A propósito das constantes discussões no Fórum sobre reestruturações no exército:
"Uma outra concepção da guerra
José Manuel Barroso
Jornalista
O exército americano, num prazo de uma dezena de anos, vai "desaparecer", se comparado com o actual (e os EUA já têm um avanço militar impressionante sobre os restantes países do mundo).
Até os nomes das unidades militares actuais serão outros. Dentro em pouco, os tradicionais batalhões, brigadas ou divisões passarão à História, "como passaram as legiões tomanas ou os terços espanhóis" (para usar as palavras do prof. António José Telo, na palestra introdutória ao Seminário sobre Portugal e a Transformação na Segurança e Defesa, realizado há tempos na Academia Militar).
As "forças objectivo", em preparação nos EUA, depois de instaladas terão capacidade para destruir os exércitos actuais, como os exércitos actuais a teriam em relação aos exércitos napoleónicos. Entramos no que parecia o domínio da ficção. Melhor: a ficção vai-se tornando realidade.
E a realidade será esta: unidades SCF (Sistema de Combate Futuro ou FCS, na designação em inglês) com homens e equipamento capazes de caberem num avião C-130; veículos de combate de menor envergadura e peso, mas maior resistência, mobilidade, poder e qualidade de fogo; oito tipos de veículos blindados tripulados e sete tipos de veículos não tripulados (VNT), dos quais dois deles para missões de combate com armas modelares e outros para recolha de informação e definição de alvos; os veículos de combate tripulados podem transportar pequenos VNT, a utilizar na acção (desde os VNT de dez toneladas e de combate autónomo aos de um quilograma de peso, com inteligência artificial, que pode iluminar alvos com o auxílio de sensores, guiando assim os mísseis, e aos três tipos de veículos aéreos).
Os VNT, por exemplo (anfíbios, aéreos ou terrestres, já na fase de protótipos), podem ser tão pequenos que podem penetrar num edifício, no caso das unidades de infantaria, através de uma janela ou de uma frincha.
Munições inteligentes programáveis de nova geração (mesmo nas armas individuais) produzirão o mesmo efeito do que utilizando dez vezes das actuais. As companhias e os batalhões serão substituídos por Unidades de Acção (UA), sendo a sua composição - da mínima à máxima - variável, praticamente infinitas, segundo as circunstâncias e as necessidades.
Mísseis, artilharia, morteiros e helicópteros serão todos equipados com armas inteligentes programáveis.

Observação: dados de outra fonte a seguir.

(* ===== verification/AhuCli.v ===== *)
(** * AhuCli: the commands on bundle files (hoike-cli/src/ahu_commands.rs, with
    the check of response signatures of hoike-sign/src/verify.rs)

    The operator's commands: [verify], [extract], [diff] and [apply], composed of
    the operations of ahu, of the admission of the server and of the seal.  What
    they print is their result here.  Main results: a bundle that [verify] calls
    authenticated is, by the same policy by which the server admits one, and with
    [--entries] every response in it has a signature that verifies; and [apply]
    publishes a sealed file only if every input was sealed by a pinned signer and
    its own seal verifies, and otherwise leaves the destination as it was. *)

From stdpp Require Import base tactics list gmap strings sorting.
From Stdlib Require Import NArith Lia.
From S2P Require Import Prelude Slices Crates Text AhuError Header Index Manifest Bundle Builder Verify Ops.
From S2P Require Import Seal CoreError Storage Config Admission Router Calendar SignError Times SignCrates.
From S2P Require Import Source SealDer SealCreate Orchestrate.
Local Open Scope N_scope.

(** ** The distribution of discriminators *)

(** [disc_counts]. *)
Definition count_disc (counts : gmap N N) (record : IndexRecord) : gmap N N :=
  <[ir_discriminator record := default 0 (counts !! ir_discriminator record) + 1]> counts.
Definition disc_counts (index : list IndexRecord) : gmap N N := fold_left count_disc index ∅.

Definition disc_name (disc : N) : string :=
  if disc =? 0 then "default/classical"
  else if disc =? 2 then "ML-DSA-44"
  else if disc =? 3 then "ML-DSA-65"
  else if disc =? 4 then "ML-DSA-87"
  else "unknown".

(** The order of the map. *)
Definition disc_le (a b : N * N) : Prop := a.1 <= b.1.
#[export] Instance disc_le_dec a b : Decision (disc_le a b).
Proof. unfold disc_le. apply _. Defined.
#[export] Instance disc_le_total : Total disc_le.
Proof. intros a b. unfold disc_le. lia. Qed.
#[export] Instance disc_le_trans : Transitive disc_le.
Proof. intros a b c. unfold disc_le. lia. Qed.

(** The entries of the map in its order. *)
Definition disc_lines (counts : gmap N N) : list (N * N * string) :=
  (fun kv => (kv, disc_name kv.1)) <$> merge_sort disc_le (map_to_list counts).

(** What is printed: nothing if every record has the default discriminator. *)
Definition discriminators (index : list IndexRecord) : list (N * N * string) :=
  let counts := disc_counts index in
  if (1 <? N.of_nat (size counts)) || existsb (fun kv => negb (kv.1 =? 0)) (map_to_list counts)
  then disc_lines counts else [].

(** ** Signatures of responses *)

Section commands.
Context {CR : Crates} {SC : SealCrates} {SG : SignCrates} {SM : SealMaking}.

(** [extract_public_key]. *)
Definition extract_public_key (basic : BasicOcspResponse Name) : sign_result bytes :=
  cert ← ok_or (certs ← bo_certs basic; head certs) NoCert;
  Ok (bs_raw_bytes (sp_subject_public_key (xc_spki cert))).

(** [verify_ecdsa_p256]; the signature is over the SHA-256 of the message. *)
Definition verify_ecdsa_p256 (tbs_der sig_bytes pub_key_bytes : bytes) : sign_result unit :=
  vk ← map_err (fun _ => SignVerify "invalid P-256 public key") (p256_from_sec1_bytes pub_key_bytes);
  sig ← map_err (fun _ => SignVerify "invalid ECDSA DER signature") (p256_signature_from_bytes sig_bytes);
  ensure (p256_verify_prehash vk (sha256 tbs_der) sig) (SignVerify "ECDSA-P256 signature verification failed").

(** [verify_ml_dsa]. *)
Definition verify_ml_dsa (P : MlDsa) (tbs_der sig_bytes pub_key_bytes : bytes) : sign_result unit :=
  vk ← ok_or (ml_dsa_key P pub_key_bytes) (SignVerify "invalid ML-DSA public key");
  sig ← ok_or (ml_dsa_signature P sig_bytes) (SignVerify "invalid ML-DSA signature");
  ensure (ml_dsa_verify P vk tbs_der sig) (SignVerify "ML-DSA signature verification failed").

Definition ECDSA_WITH_SHA256_OID : string := "1.2.840.10045.4.3.2".

(** The dispatch on the algorithm. *)
Definition verify_signature (sig_alg_oid : string) (tbs_der sig_bytes pub_key_bytes : bytes) : sign_result unit :=
  if bool_decide (sig_alg_oid = ECDSA_WITH_SHA256_OID) then verify_ecdsa_p256 tbs_der sig_bytes pub_key_bytes
  else if bool_decide (sig_alg_oid = ml_dsa_oid MlDsa44) then verify_ml_dsa MlDsa44 tbs_der sig_bytes pub_key_bytes
  else if bool_decide (sig_alg_oid = ml_dsa_oid MlDsa65) then verify_ml_dsa MlDsa65 tbs_der sig_bytes pub_key_bytes
  else if bool_decide (sig_alg_oid = ml_dsa_oid MlDsa87) then verify_ml_dsa MlDsa87 tbs_der sig_bytes pub_key_bytes
  else Err (SignVerify "unsupported signature algorithm").

(** [verify_ocsp_response_signature]. *)
Definition verify_ocsp_response_signature (response_der : bytes) : sign_result unit :=
  ocsp_resp ← map_err (fun _ => SignVerify "parse OcspResponse") (ocsp_response_from_der response_der);
  if negb (or_successful ocsp_resp) then Ok tt else
  response_bytes ← ok_or (or_response_bytes ocsp_resp) (SignVerify "successful response has no responseBytes");
  basic ← map_err (fun _ => SignVerify "parse BasicOcspResponse")
            (basic_ocsp_response_from_der (rb_response response_bytes));
  tbs_der ← map_err (fun _ => SignVerify "re-encode tbsResponseData")
              (response_data_to_der (bo_tbs_response_data basic));
  pub_key_bytes ← extract_public_key basic;
  verify_signature (bo_signature_algorithm basic) tbs_der (bo_signature basic) pub_key_bytes.

(** ** [verify] *)

Inductive entry_check := CheckVerified | CheckFailed | CheckUnchecked | CheckUnsigned | CheckMissing.

(** The body of the loop over the records that are not tombstones. *)
Definition check_entry (bundle : Bundle) (record : IndexRecord) : entry_check :=
  match entry_bytes bundle record with
  | None => CheckMissing
  | Some entry =>
      let verification :=
        match ocsp_response_from_der entry with
        | Ok response =>
            if negb (or_successful response) then
              match or_response_bytes response with
              | None => None
              | Some _ => Some (Err (SignVerify "OCSP error response must not contain responseBytes"))
              end
            else Some (verify_ocsp_response_signature entry)
        | Err _ => Some (Err (SignVerify "parse OcspResponse"))
        end in
      match verification with
      | None => CheckUnsigned
      | Some (Ok _) => CheckVerified
      | Some (Err NoCert) => CheckUnchecked
      | Some (Err _) => CheckFailed
      end
  end.

Record EntryCounts : Type := mkEntryCounts {
  ec_verified : nat;
  ec_failed : nat;
  ec_unchecked : nat;
  ec_unsigned_errors : nat;
  ec_missing : nat;
}.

A logística será quase toda realizada com VNT e robotizada.
A artilharia, por exemplo, pode ter alcances superiores a 50 quilómetros. O apoio de fogos será realizado por mísseis que podem ser disparados na vertical, "a partir de contentores, veículos, robots ou meios aéreos, tripulados ou não, que formam uma rede no campo de batalha" (e continuo a usar as informações do texto de António José Telo).

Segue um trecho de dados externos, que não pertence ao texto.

Lemma io_fold_inv_in {E A S} (f : S -> A -> io E S) (P : S -> Prop) l s w s' w' :
  (forall s x w s' w', x ∈ l -> P s -> f s x w = (Done s', w') -> P s') -> P s ->
  io_fold f s l w = (Done s', w') -> P s'.
Proof.
  revert s w. induction l as [|x l IH]; intros s w Hf Hs H; cbn in H; [by apply io_ret_Done in H as [-> _]|].
  apply io_bind_Done in H as (s1 & w1 & H1 & H). eapply IH; [|by eapply Hf; [left|..]|done].
  intros. by eapply Hf; [right|..].
Qed.

Lemma io_fold_inv {E A S} (f : S -> A -> io E S) (P : S -> Prop) l s w s' w' :
  (forall s x w s' w', P s -> f s x w = (Done s', w') -> P s') -> P s ->
  io_fold f s l w = (Done s', w') -> P s'.
Proof. intros Hf. apply io_fold_inv_in. eauto. Qed.

Lemma full_pass_reloads c sources ephemeral seed st known w st' known' w' :
  full_pass c sources ephemeral seed st known w = (Done (st', known'), w') ->
  reloads (ax_responder st) (ax_responder st').
Proof.
  unfold full_pass. intros H. apply io_bind_Done in H as ([st1 ready] & w1 & Hp & H).
  assert (ax_responder st1 = ax_responder st) as <-.
  { change (ax_responder (st1, ready).1 = ax_responder st).
    eapply (io_fold_inv prepare_ca (fun s => ax_responder s.1 = ax_responder st) _ (st, true));
      [|reflexivity|exact Hp].
    intros s ca w0 s' w0' <-. apply prepare_ca_responder. }
  destruct (negb ready). { apply io_ret_Done in H as [[= -> ->] _]. constructor. }
  apply io_bind_Done in H as (r & w2 & _ & H). apply io_bind_Done in H as (st2 & w3 & Hs & H).
  apply io_bind_Done in H as (known2 & w4 & _ & H). apply io_ret_Done in H as [[= -> ->] _].
  destruct r as [signed|e]; [by eapply serve_produced_reloads|]. apply io_ret_Done in Hs as [-> _]. constructor.
Qed.

Lemma announce_urgent_responder ca st signed w st' w' :
  announce_urgent ca st signed w = (Done st', w') -> ax_responder st' = ax_responder st.
Proof. unfold announce_urgent. destruct (ax_gossip st); intros H; inv_io; done. Qed.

Um veículo de combate de infantaria, por exemplo, terá apenas cinco militares (para uma dezena, agora), mas transportará também dois a três VNT terrestres ou aéreos.

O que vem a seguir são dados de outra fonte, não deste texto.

#[export] Instance cryptoki : Cryptoki := {
  Hsm := bool * bool;
  Pkcs11Ctx := unit;
  Slot := N;
  HsmSession := unit;
  ObjectHandle := byte;
  slot_id := id;
  ck_new path := fun h => (if String.eqb path "/hsm.so" then Ok tt else Err (OtherRv "no module"), h);
  ck_initialize _ := fun '(up, user) =>
    if up : bool then (Err CryptokiAlreadyInitialized, (true, user)) else (Ok tt, (true, false));
  ck_get_all_slots _ := fun h => (Ok [0; 1], h);
  ck_get_slots_with_initialized_token _ := fun h => (Ok [1], h);
  ck_get_token_label _ _ := fun h => (Ok (text "hsm     "), h);
  ck_supports_ml_dsa _ _ := fun h => (Ok false, h);
  ck_open_ro_session _ _ := fun h => (Ok tt, h);
  ck_login _ pin := fun '(up, user) =>
    if user : bool then (Err UserAlreadyLoggedIn, (up, true))
    else if String.eqb pin "1234" then (Ok tt, (up, true)) else (Err (OtherRv "PIN incorrect"), (up, false));
  ck_find_objects _ template := fun h =>
    (Ok (if forallb (fun a => bool_decide (a ∈ key_attributes)) template then [x0c] else []), h);
  ck_sign _ mech o data := fun h =>
    (match mech with
     | MechEcdsa => map_err OtherRv (@p256_sign_prehash ToyMaking.seal_crates ToyMaking.making o data)
     | MechMlDsa => Err (OtherRv "mechanism invalid")
     end, h);
}.

Lemma search_matches (h : bool * bool) template (handles : list byte) h' :
  ck_find_objects tt template h = (Ok handles, h') ->
  forall o a, o ∈ handles -> a ∈ template -> a ∈ key_attributes.
Proof.
  cbn. destruct (forallb _ template) eqn:Ht; intros [= <- <-] o a Ho Ha; [|by apply elem_of_nil in Ho].
  rewrite forallb_forall in Ht. specialize (Ht a ltac:(by apply list_elem_of_In)).
  by apply bool_decide_eq_true in Ht.
Qed.
Lemma signs (h : bool * bool) (o : byte) hash raw h' :
  ck_sign tt MechEcdsa o hash h = (Ok raw, h') ->
  @p256_sign_prehash ToyMaking.seal_crates ToyMaking.making o hash = Ok raw.
Proof.
  cbn. destruct (ToyMaking.sign_raw o hash) eqn:E; cbn; [by intros [= <- <-]|done].
Qed.

#[export] Instance spec : @CryptokiSpec ToyMaking.seal_crates ToyMaking.making cryptoki.
Proof.
  refine (@Build_CryptokiSpec ToyMaking.seal_crates ToyMaking.making cryptoki
    (fun _ _ _ a => a ∈ key_attributes) (fun _ _ o key => @eq byte o key) _ _).
  - intros h [] template handles h'. apply search_matches.
  - intros h [] o key hash raw h' <-. apply signs.
Defined.

Definition config (pin : string) (label : option string) : Pkcs11Config :=
  mkPkcs11Config "/hsm.so" None (Some "hsm"%string) pin label None.
Definition before : Process := mkProcess ∅ false (false, false).
Definition opened : result SignError Pkcs11Signer * Process :=
  Pkcs11Signer_new (config "1234" (Some "ocsp"%string)) before.
Definition signer : Pkcs11Signer := @mkPkcs11Signer cryptoki tt tt x0c.
End ToyHsm.

#[local] Existing Instance ToyHsm.cryptoki.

As futuras forças de combate serão todas aerotransportáveis, infocentradas e digitalizadas num escalão espantosamente superior às que já actualmente o são, podem combater coordenadas num espaço descontínuo.
Com forças deste tipo, uma acção como a da guerra do Iraque (refiro-me ao período da guerra de invasão) poderia ser realizada, com maior eficácia ainda, com menos de cem mil homens - ou seja, um terço dos empenhados em 2003.
O avanço das novas forças armadas americanas será, dentro de uma dúzia de anos, tão grande, em relação às actuais forças militares dos diversos países, que aqueles que não dispuserem (a Europa, por exemplo) destas forças SCF não poderão realizar acções combinadas com as dos EUA. Os planos de operações para as novas forças ou as actuais serão também totalmente diferentes.
António José Telo pergunta também (e caímos no "nosso" cerne da questão): o que é tem Portugal a ver com isto? Esta questão levanta-se, hoje, não apenas a Portugal como a todos os países da União Europeia e, sobretudo, aos que pertencem também à NATO.
A questão é se a Europa é capaz de (ou deseja) ser o tal pilar europeu da Aliança, neste tempo de revolução na organização e no conceito de forças militares.
Na medida das suas possibilidades, defende Telo, Portugal deve apanhar o barco "quando ele ainda está no porto", para não correr o risco de o perder. Isto é: preparar com coragem a mudança revolucionária, na base de uma definição clara das suas alianças e enquadrado nelas. Ser-nos-á possível, como muito bem pergunta Telo, transformar a Defesa?"